TASK OBJECTIVE =
Scan the following material for the string "timestamp" and copy each line in which it appears.

● ● ●

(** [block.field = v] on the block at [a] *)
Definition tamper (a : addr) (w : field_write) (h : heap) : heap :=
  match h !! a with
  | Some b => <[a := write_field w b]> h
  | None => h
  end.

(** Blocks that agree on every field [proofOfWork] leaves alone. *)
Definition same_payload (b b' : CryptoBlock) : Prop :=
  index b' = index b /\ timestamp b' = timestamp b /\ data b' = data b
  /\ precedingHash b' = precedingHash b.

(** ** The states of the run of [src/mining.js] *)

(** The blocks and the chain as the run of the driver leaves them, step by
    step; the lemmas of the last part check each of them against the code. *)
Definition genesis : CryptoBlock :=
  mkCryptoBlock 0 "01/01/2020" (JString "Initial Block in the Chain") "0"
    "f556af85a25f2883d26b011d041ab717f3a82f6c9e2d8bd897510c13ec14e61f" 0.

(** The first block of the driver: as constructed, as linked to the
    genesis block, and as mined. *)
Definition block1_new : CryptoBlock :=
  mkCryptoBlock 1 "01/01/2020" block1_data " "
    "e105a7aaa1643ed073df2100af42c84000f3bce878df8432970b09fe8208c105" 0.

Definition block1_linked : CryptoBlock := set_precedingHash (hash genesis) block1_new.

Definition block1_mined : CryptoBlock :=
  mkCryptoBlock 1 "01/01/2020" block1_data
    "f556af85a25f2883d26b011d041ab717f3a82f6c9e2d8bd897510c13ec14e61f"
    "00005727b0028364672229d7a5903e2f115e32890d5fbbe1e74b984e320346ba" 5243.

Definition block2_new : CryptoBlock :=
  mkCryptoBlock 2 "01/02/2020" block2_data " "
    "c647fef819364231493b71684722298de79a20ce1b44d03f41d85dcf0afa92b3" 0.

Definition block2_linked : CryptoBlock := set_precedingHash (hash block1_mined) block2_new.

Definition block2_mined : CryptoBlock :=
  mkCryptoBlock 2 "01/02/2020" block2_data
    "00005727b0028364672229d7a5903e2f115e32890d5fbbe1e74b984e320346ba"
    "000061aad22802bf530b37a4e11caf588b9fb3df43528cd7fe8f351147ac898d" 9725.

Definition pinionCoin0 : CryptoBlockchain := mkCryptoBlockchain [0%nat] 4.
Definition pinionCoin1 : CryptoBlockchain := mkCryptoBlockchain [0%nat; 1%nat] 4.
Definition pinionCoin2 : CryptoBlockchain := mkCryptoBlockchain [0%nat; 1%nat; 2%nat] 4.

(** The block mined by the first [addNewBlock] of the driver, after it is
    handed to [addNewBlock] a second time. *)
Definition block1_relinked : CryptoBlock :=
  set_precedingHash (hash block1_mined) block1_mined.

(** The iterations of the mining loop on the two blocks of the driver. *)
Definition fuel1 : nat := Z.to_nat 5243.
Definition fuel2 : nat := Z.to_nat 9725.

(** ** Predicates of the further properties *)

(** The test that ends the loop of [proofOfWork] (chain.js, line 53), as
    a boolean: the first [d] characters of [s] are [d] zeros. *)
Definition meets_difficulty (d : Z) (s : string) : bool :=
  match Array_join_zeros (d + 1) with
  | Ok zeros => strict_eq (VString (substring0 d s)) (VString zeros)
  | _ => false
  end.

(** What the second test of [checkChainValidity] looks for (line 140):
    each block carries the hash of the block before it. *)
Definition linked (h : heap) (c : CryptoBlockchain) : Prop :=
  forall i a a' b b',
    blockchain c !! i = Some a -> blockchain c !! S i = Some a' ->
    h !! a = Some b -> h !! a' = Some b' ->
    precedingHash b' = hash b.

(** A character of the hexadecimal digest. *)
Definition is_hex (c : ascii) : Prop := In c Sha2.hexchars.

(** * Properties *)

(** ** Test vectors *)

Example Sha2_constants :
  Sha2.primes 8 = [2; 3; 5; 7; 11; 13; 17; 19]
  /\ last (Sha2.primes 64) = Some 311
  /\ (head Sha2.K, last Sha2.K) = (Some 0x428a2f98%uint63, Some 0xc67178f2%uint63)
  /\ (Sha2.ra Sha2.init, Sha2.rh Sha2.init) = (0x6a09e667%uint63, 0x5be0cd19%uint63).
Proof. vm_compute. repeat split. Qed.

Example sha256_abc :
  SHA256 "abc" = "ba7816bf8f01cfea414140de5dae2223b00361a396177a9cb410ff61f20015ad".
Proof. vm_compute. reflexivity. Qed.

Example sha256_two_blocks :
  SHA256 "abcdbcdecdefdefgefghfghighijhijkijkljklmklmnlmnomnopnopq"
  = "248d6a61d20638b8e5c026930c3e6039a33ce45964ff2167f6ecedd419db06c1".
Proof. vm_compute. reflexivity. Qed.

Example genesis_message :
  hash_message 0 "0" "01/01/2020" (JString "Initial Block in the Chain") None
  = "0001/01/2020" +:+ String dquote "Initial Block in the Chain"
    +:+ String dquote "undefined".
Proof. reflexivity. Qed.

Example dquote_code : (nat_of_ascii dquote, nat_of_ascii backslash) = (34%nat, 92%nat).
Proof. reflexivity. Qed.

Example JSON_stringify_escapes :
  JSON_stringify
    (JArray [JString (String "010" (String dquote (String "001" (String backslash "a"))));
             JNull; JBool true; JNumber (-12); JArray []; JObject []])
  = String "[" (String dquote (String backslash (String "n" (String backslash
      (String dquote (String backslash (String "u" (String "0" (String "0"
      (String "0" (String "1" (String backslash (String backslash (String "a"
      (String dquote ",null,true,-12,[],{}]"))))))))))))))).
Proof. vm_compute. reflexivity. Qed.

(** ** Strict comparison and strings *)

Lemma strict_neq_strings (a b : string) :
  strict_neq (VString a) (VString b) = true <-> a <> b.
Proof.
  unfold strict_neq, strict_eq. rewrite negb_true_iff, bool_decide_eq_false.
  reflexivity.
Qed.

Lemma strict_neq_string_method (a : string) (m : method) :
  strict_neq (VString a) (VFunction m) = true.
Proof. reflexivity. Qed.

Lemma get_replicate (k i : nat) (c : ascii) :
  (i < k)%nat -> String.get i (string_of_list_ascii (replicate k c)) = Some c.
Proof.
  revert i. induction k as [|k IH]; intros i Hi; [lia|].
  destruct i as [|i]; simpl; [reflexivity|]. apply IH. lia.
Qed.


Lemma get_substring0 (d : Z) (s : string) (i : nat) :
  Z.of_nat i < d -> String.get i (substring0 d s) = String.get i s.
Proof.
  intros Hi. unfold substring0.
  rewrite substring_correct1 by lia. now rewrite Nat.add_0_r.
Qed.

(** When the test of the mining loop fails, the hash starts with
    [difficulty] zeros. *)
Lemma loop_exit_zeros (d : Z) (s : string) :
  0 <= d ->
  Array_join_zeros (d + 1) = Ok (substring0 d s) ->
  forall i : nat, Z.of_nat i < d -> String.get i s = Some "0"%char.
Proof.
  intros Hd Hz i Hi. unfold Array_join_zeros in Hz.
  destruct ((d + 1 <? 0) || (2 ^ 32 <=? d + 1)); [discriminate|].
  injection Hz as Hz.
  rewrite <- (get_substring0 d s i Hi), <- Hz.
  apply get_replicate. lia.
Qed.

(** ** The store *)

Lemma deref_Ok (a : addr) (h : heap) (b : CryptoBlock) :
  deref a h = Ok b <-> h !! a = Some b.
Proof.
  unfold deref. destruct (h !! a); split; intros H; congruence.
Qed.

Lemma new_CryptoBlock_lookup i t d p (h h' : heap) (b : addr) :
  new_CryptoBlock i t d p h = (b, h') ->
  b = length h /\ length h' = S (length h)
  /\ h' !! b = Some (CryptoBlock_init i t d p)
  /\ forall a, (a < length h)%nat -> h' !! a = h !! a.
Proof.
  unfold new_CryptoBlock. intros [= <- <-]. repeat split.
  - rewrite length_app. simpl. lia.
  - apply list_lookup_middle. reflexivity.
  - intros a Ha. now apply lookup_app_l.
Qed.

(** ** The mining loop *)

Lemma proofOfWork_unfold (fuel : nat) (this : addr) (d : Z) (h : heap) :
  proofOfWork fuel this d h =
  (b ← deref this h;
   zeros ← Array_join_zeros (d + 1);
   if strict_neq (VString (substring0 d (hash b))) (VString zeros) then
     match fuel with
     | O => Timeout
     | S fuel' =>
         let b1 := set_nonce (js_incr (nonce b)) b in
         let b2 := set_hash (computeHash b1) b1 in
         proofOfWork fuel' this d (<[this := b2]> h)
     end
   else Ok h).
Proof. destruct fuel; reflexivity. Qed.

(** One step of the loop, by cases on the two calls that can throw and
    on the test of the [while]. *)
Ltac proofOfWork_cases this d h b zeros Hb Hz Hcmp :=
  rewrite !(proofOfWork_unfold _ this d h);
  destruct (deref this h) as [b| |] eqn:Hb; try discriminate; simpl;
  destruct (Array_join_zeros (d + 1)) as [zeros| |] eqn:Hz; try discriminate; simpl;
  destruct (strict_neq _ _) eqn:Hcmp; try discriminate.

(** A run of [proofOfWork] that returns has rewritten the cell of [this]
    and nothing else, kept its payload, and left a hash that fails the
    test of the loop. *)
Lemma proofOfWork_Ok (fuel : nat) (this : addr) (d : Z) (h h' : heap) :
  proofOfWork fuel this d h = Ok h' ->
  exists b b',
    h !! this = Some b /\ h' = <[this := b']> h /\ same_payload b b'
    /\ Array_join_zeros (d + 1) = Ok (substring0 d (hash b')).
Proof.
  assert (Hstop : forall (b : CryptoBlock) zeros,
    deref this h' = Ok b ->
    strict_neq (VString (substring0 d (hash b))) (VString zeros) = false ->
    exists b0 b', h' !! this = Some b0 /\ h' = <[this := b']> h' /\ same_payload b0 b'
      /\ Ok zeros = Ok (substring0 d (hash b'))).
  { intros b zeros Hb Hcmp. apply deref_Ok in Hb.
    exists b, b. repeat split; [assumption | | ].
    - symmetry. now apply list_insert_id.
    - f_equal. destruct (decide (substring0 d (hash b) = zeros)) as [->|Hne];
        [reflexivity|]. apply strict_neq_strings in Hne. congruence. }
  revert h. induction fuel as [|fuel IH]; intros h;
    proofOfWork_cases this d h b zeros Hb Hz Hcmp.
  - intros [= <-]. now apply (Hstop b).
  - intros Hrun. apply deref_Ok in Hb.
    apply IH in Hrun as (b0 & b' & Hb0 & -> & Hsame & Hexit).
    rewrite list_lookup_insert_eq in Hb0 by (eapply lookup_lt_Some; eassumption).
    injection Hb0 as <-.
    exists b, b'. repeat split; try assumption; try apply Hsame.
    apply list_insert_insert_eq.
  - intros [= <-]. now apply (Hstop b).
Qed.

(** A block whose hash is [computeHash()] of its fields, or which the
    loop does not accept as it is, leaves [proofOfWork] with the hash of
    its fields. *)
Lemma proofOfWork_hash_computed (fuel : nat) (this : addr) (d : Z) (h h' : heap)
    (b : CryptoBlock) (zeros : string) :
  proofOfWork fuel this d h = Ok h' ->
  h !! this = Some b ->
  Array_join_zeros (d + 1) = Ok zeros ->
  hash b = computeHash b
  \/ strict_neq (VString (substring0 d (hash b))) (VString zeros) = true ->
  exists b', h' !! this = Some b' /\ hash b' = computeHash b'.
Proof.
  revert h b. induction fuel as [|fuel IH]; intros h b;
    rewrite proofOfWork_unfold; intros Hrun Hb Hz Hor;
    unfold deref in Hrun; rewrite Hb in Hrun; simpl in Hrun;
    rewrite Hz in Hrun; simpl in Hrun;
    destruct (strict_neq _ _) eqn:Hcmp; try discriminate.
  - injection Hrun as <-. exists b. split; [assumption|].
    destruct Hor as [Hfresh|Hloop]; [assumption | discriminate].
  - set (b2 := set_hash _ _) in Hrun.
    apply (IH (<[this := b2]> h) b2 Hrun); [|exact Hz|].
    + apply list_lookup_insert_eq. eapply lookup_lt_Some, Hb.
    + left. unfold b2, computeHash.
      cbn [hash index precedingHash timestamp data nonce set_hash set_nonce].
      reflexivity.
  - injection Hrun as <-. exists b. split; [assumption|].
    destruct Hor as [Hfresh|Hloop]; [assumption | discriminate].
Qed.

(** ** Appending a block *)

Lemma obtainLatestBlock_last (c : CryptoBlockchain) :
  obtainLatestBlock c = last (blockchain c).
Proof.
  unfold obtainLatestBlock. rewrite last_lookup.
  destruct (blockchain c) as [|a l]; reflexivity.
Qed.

● ● ●

TASK ANSWER =
  index b' = index b /\ timestamp b' = timestamp b /\ data b' = data b
      cbn [hash index precedingHash timestamp data nonce set_hash set_nonce].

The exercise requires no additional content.